> _Task statement_
From the entries below, copy every line holding the word "exists".

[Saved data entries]
(** The search for a literal followed by [tail] skips a prefix in which
    the literal does not start. *)
Lemma search_literal_first (w : pystr) (tail : regex) (body : pystr) :
  w <> [] ->
  forall pre l : pystr,
  contains w (pre ++ removelast w) = false ->
  search_from false (Seq (word w) tail) l (pre ++ w ++ body) =
  search_from false (Seq (word w) tail) (rev pre ++ l) (w ++ body).
Proof.
  intros Hw. induction pre as [|c pre IH]; intros l H; [reflexivity|].
  cbn [app contains] in H. apply orb_false_elim in H as [H1 H2].
  cbn [app]. rewrite search_from_eq. unfold match_at at 1.
  rewrite run_Seq, run_word.
  replace (startswith w (c :: pre ++ w ++ body)) with false.
  - cbn [flat_map hd_error]. rewrite IH by exact H2.
    cbn [rev]. rewrite <- app_assoc. reflexivity.
  - rewrite <- H1. symmetry.
    transitivity (startswith w ((c :: pre ++ removelast w)
                                ++ [last w " "%char] ++ body)).
    + f_equal. cbn [app]. f_equal. rewrite <- app_assoc. f_equal.
      rewrite (app_removelast_last " "%char Hw) at 1.
      rewrite <- app_assoc. reflexivity.
    + apply startswith_app_long.
      pose proof (f_equal (@length ascii) (app_removelast_last " "%char Hw)) as L.
      rewrite length_app in L. cbn [length] in *. rewrite length_app. lia.
Qed.

Lemma hd_error_app (A : Type) (a b : list A) (x : A) :
  hd_error a = Some x -> hd_error (a ++ b) = Some x.
Proof. destruct a; [discriminate | auto]. Qed.

Lemma digit_not_space (c : ascii) :
  Chr.isdecimal c = true -> Chr.isspace c = false.
Proof.
  intros H.
  pose proof (@ChrFacts.by_cases
                (fun c => implb (Chr.isdecimal c) (negb (Chr.isspace c)))
                ltac:(vm_compute; reflexivity) c) as E.
  cbv beta in E. rewrite H in E. simpl in E.
  apply negb_true_iff in E. exact E.
Qed.

(** [str(n)] of a count is a non-empty string of digits. *)
Lemma uint_digits (d : Decimal.uint) :
  forallb Chr.isdecimal (str (NilEmpty.string_of_uint d)) = true.
Proof.
  unfold str. induction d; simpl; try rewrite IHd; reflexivity.
Qed.

Lemma str_of_count_digits (n : nat) :
  forallb Chr.isdecimal (str_of_count n) = true.
Proof.
  unfold str_of_count, Py.str_of_scalar.
  destruct (Z.of_nat n) as [|p|p] eqn:E; [reflexivity| |lia].
  apply (uint_digits (Pos.to_uint p)).
Qed.

Lemma str_of_count_nonempty (n : nat) : str_of_count n <> [].
Proof.
  unfold str_of_count, Py.str_of_scalar.
  destruct (Z.of_nat n) as [|p|p] eqn:E; [discriminate| |lia].
  cbn [Z.to_int NilEmpty.string_of_int]. unfold str.
  pose proof (DecimalPos.Unsigned.to_uint_nonnil p) as H.
  destruct (Pos.to_uint p); [congruence|discriminate..].
Qed.

Definition stops (rest : pystr) : Prop :=
  match rest with c :: _ => Chr.isdecimal c = false | [] => True end.

(** Where the number is found: after the first occurrence of the label
    and the white space that follows it. *)
Lemma number_after (l ws rest : pystr) (n : nat) (optional_space : bool) :
  forallb Chr.isspace ws = true ->
  (optional_space = false -> ws = []) ->
  stops rest ->
  exists e,
    hd_error (run false
                (if optional_space
                 then Seq (Rep Chr.isspace 0 None) number else number)
                (Cursor l (ws ++ str_of_count n ++ rest) None)) = Some e
    /\ group1 e = Some (str_of_count n).
Proof.
  intros Hws Hopt Hrest.
  pose proof (str_of_count_digits n) as Hd.
  pose proof (@str_of_count_nonempty n) as Hn.
  destruct (@run_of_all Chr.isdecimal (str_of_count n) rest Hd Hrest) as [R1 R2].
  assert (N : forall l', exists e,
             hd_error (run false number
                         (Cursor l' (str_of_count n ++ rest) None)) = Some e
             /\ group1 e = Some (str_of_count n)).
  { intros l'. rewrite run_number, R1, R2.
    destruct (str_of_count n) as [|d ds]; [congruence|].
    cbn [app]. simpl in Hd. apply andb_prop in Hd as [-> _]. eauto. }
  destruct optional_space.
  - assert (S : match str_of_count n ++ rest with
                | c :: _ => Chr.isspace c = false | [] => True end).
    { destruct (str_of_count n) as [|d ds]; [congruence|].
      simpl in Hd. apply andb_prop in Hd as [Hd _].
      apply digit_not_space, Hd. }
    destruct (@run_of_all Chr.isspace ws (str_of_count n ++ rest) Hws S)
      as [W1 W2].
    rewrite run_Seq, run_Rep. cbn [behind ahead group1].
    pose proof (rep_greedy Chr.isspace (ws ++ str_of_count n ++ rest) l) as G.
    rewrite W1, W2 in G.
    destruct (rep Chr.isspace 0 None l (ws ++ str_of_count n ++ rest))
      as [|x xs]; [discriminate|].
    injection G as ->. cbn [map flat_map fst snd].
    destruct (N (rev ws ++ l)) as (e & E1 & E2).
    exists e. split; [apply hd_error_app, E1 | exact E2].
  - rewrite (Hopt eq_refl). apply N.
Qed.

Lemma search_labelled (w pre ws rest : pystr) (n : nat) (optional_space : bool) :
  w <> [] ->
  contains w (pre ++ removelast w) = false ->
  forallb Chr.isspace ws = true ->
  (optional_space = false -> ws = []) ->
  stops rest ->
  exists e,
    search false
      (Seq (word w)
           (if optional_space
            then Seq (Rep Chr.isspace 0 None) number else number))
      (pre ++ w ++ ws ++ str_of_count n ++ rest) = Some e
    /\ group1 e = Some (str_of_count n).
Proof.
  intros Hw Hpre Hws Hopt Hrest. unfold search.
  rewrite search_literal_first by assumption.
  rewrite search_from_eq. unfold match_at.
  rewrite run_Seq, run_word, startswith_self, skipn_self.
  cbn [flat_map]. rewrite app_nil_r.
  destruct (@number_after (rev w ++ rev pre ++ []) ws rest n optional_space
              Hws Hopt Hrest) as (e & E1 & E2).
  rewrite E1. eauto.
Qed.

(** A needle with a character the text lacks is not in the text. *)
Lemma contains_without_char (z : ascii) (needle x : pystr) :
  In z needle -> ~ In z x -> contains needle x = false.
Proof.
  intros Hz Hx. destruct (contains needle x) eqn:E; [|reflexivity].
  apply contains_spec in E as (p & q & ->). exfalso. apply Hx.
  apply in_or_app. right. apply in_or_app. left. exact Hz.
Qed.

(** Digits appended to the text do not create an occurrence of a needle
    without digits. *)
Lemma contains_digits_r (needle a x : pystr) :
  needle <> [] ->
  forallb (fun c => negb (Chr.isdecimal c)) needle = true ->
  forallb Chr.isdecimal x = true ->
  contains needle (a ++ x) = contains needle a.
Proof.
  intros Hne Hn Hx.
  assert (D : forall c, In c x -> ~ In c needle).
  { intros c Hc Hc'. rewrite forallb_forall in Hn, Hx.
    specialize (Hn c Hc'). rewrite (Hx c Hc) in Hn. discriminate. }
  destruct x as [|d x]; [rewrite app_nil_r; reflexivity|].
  rewrite contains_across by (auto; apply D; left; reflexivity).
  destruct needle as [|z needle]; [congruence|].
  rewrite (@contains_without_char z (z :: needle) x).
  - apply orb_false_r.
  - left. reflexivity.
  - intros Hz. apply (D z); [right; exact Hz | left; reflexivity].
Qed.

Definition LF : pystr := ["010"%char].

Lemma stops_LF (rest : pystr) : stops (LF ++ rest).
Proof. reflexivity. Qed.

(** X12. The summary the pipeline logs for the ingestion step is the
    number of rows [fetch_jobs.main] reports: on the output of a run that
    processed [total_rows] rows, [parse_summary] gives
    ["rows=" + str(total_rows)]. *)
Theorem ingestion_summary (total_rows : nat) :
  parse_summary (str "Ingestion") (FetchJobs.main_stdout total_rows)
  = str "rows=" ++ str_of_count total_rows.
Proof.
  destruct (@search_labelled (str "rows_processed=")
              (str "[START] Deep scan ingestion" ++ LF
               ++ str "[DONE] Deep scan complete | ")
              [] (LF ++ []) total_rows false)
    as (e & E1 & E2);
    [discriminate | reflexivity | reflexivity | reflexivity | apply stops_LF |].
  assert (E : search false (field "rows_processed=")
                (FetchJobs.main_stdout total_rows) = Some e).
  { rewrite <- E1. unfold FetchJobs.main_stdout, printed, field.
    cbn [flat_map]. rewrite <- !app_assoc. reflexivity. }
  change (parse_summary (str "Ingestion") (FetchJobs.main_stdout total_rows))
    with (match search false (field "rows_processed=")
                  (FetchJobs.main_stdout total_rows) with
          | Some _ =>
              str "rows="
              ++ group_or_unknown
                   (search false (field "rows_processed=")
                      (FetchJobs.main_stdout total_rows))
          | None => str "rows=?"
          end).
  rewrite E. unfold group_or_unknown. rewrite E2. reflexivity.
Qed.

(** X13. The summary logged for the cleaning step gives the two counts
    [clean_transform.main] prints, both the number of raw rows. *)
Theorem cleaning_summary (raw_rows : nat) :
  parse_summary (str "Cleaning") (CleanTransform.main_stdout raw_rows)
  = str "raw=" ++ str_of_count raw_rows
    ++ str " | clean=" ++ str_of_count raw_rows.
Proof.
  set (L1 := str "[INFO] Starting Phase 2 clean transform...").
  set (L4 := str "[NEXT] Verify state fill: SELECT state, COUNT(*) FROM job_postings_clean GROUP BY state;").
  set (N := str_of_count raw_rows).
  destruct (@search_labelled (str "Raw rows fetched:")
              (L1 ++ LF ++ str "[INFO] ") (str " ")
              (LF ++ (str "[DONE] Clean rows upserted: " ++ N) ++ LF
               ++ L4 ++ LF)
              raw_rows true)
    as (e1 & E1 & G1);
    [discriminate | reflexivity | reflexivity | discriminate
     | apply stops_LF |].
  destruct (@search_labelled (str "Clean rows upserted:")
              ((L1 ++ LF ++ str "[INFO] Raw rows fetched: " ++ N) ++ LF
               ++ str "[DONE] ") (str " ")
              (LF ++ L4 ++ LF)
              raw_rows true)
    as (e2 & E2 & G2);
    [discriminate | | reflexivity | discriminate | apply stops_LF |].
  { rewrite <- app_assoc. unfold LF at 2. cbn [app].
    rewrite contains_across;
      [|discriminate| vm_compute; intuition discriminate].
    replace (L1 ++ LF ++ str "[INFO] Raw rows fetched: " ++ N)
      with ((L1 ++ LF ++ str "[INFO] Raw rows fetched: ") ++ N)
      by (rewrite <- !app_assoc; reflexivity).
    rewrite contains_digits_r;
      [reflexivity | discriminate | reflexivity
       | apply str_of_count_digits]. }
  fold N in E1, E2.
  assert (S1 : search false (field_ws "Raw rows fetched:")
                 (CleanTransform.main_stdout raw_rows) = Some e1).
  { rewrite <- E1. unfold CleanTransform.main_stdout, printed, field_ws.
    fold N L1 L4. cbn [flat_map]. rewrite <- !app_assoc. reflexivity. }
  assert (S2 : search false (field_ws "Clean rows upserted:")
                 (CleanTransform.main_stdout raw_rows) = Some e2).
  { rewrite <- E2. unfold CleanTransform.main_stdout, printed, field_ws.
    fold N L1 L4. cbn [flat_map]. rewrite <- !app_assoc. reflexivity. }
  change (parse_summary (str "Cleaning") (CleanTransform.main_stdout raw_rows))
    with (str "raw="
          ++ group_or_unknown
               (search false (field_ws "Raw rows fetched:")
                  (CleanTransform.main_stdout raw_rows))
          ++ str " | clean="
          ++ group_or_unknown
               (search false (field_ws "Clean rows upserted:")
                  (CleanTransform.main_stdout raw_rows))).
  rewrite S1, S2. unfold group_or_unknown. rewrite G1, G2. reflexivity.
Qed.

Definition EQ : ascii := "="%char.

(** X14. The summary logged for the fresh sweep gives the number of
    locations and of rows [fresh_sweep.main] prints, whatever the keyword
    of the run, as long as the keyword holds no equals sign. *)
Theorem fresh_sweep_summary (keyword : pystr) (locations total_rows : nat) :
  ~ In EQ keyword ->
  parse_summary (str "FreshSweep")
    (FreshSweep.main_stdout keyword locations total_rows)
  = str "locations=" ++ str_of_count locations
    ++ str " | rows=" ++ str_of_count total_rows.
Proof.
  intros Hkw.
  set (P0 := str "[START] Fresh sweep | keyword=").
  set (Q := "'"%char).
  set (NL := str_of_count locations).
  set (NT := str_of_count total_rows).
  set (L2 := str "[DONE] Fresh sweep complete | rows_processed=" ++ NT).
  assert (K : forall w, In EQ w -> contains w keyword = false).
  { intros w Hw. apply (@contains_without_char EQ); assumption. }
  destruct (@search_labelled (str "locations=")
              (P0 ++ Q :: keyword ++ str "' | ") []
              (LF ++ L2 ++ LF) locations false)
    as (e1 & E1 & G1);
    [discriminate | | reflexivity | reflexivity | apply stops_LF |].
  { replace ((P0 ++ Q :: keyword ++ str "' | ")
             ++ removelast (str "locations="))
      with (P0 ++ Q :: (keyword ++ str "' | locations"))
      by (rewrite <- !app_assoc; cbn [app]; rewrite <- !app_assoc;
          reflexivity).
    rewrite contains_across;
      [|discriminate| vm_compute; intuition discriminate].
    apply orb_false_intro; [reflexivity|].
    apply (@contains_without_char EQ).
    - vm_compute. tauto.
    - intros H. apply in_app_or in H as [H|H]; [exact (Hkw H)|].
      vm_compute in H. intuition discriminate. }
  destruct (@search_labelled (str "rows_processed=")
              ((P0 ++ Q :: keyword ++ Q :: str " | locations=" ++ NL)
               ++ LF ++ str "[DONE] Fresh sweep complete | ") []
              (LF ++ []) total_rows false)
    as (e2 & E2 & G2);
    [discriminate | | reflexivity | reflexivity | apply stops_LF |].
  { rewrite <- app_assoc. unfold LF at 1. cbn [app].
    rewrite contains_across;
      [|discriminate| vm_compute; intuition discriminate].
    apply orb_false_intro; [|reflexivity].
    rewrite contains_across;
      [|discriminate| vm_compute; intuition discriminate].
    apply orb_false_intro; [reflexivity|].
    rewrite contains_across;
      [|discriminate| vm_compute; intuition discriminate].
    apply orb_false_intro; [apply K; vm_compute; tauto|].
    rewrite contains_digits_r;
      [reflexivity | discriminate | reflexivity
       | apply str_of_count_digits]. }
  fold NL in E1. fold NT in E2.
  assert (S1 : search false (field "locations=")
                 (FreshSweep.main_stdout keyword locations total_rows)
               = Some e1).
  { rewrite <- E1. unfold FreshSweep.main_stdout, printed, field.
    fold NL NT. cbn [flat_map]. rewrite <- !app_assoc. cbn [app].
    rewrite <- !app_assoc. reflexivity. }
  assert (S2 : search false (field "rows_processed=")
                 (FreshSweep.main_stdout keyword locations total_rows)
               = Some e2).
  { rewrite <- E2. unfold FreshSweep.main_stdout, printed, field.
    fold NL NT. cbn [flat_map]. rewrite <- !app_assoc. cbn [app].
    rewrite <- !app_assoc. reflexivity. }
  change (parse_summary (str "FreshSweep")
            (FreshSweep.main_stdout keyword locations total_rows))
    with (str "locations="
          ++ group_or_unknown
               (search false (field "locations=")
                  (FreshSweep.main_stdout keyword locations total_rows))
          ++ str " | rows="
          ++ group_or_unknown
               (search false (field "rows_processed=")
                  (FreshSweep.main_stdout keyword locations total_rows))).
  rewrite S1, S2. unfold group_or_unknown. rewrite G1, G2. reflexivity.
Qed.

> _Answer below_
  exists e,
  assert (N : forall l', exists e,
    exists e. split; [apply hd_error_app, E1 | exact E2].
  exists e,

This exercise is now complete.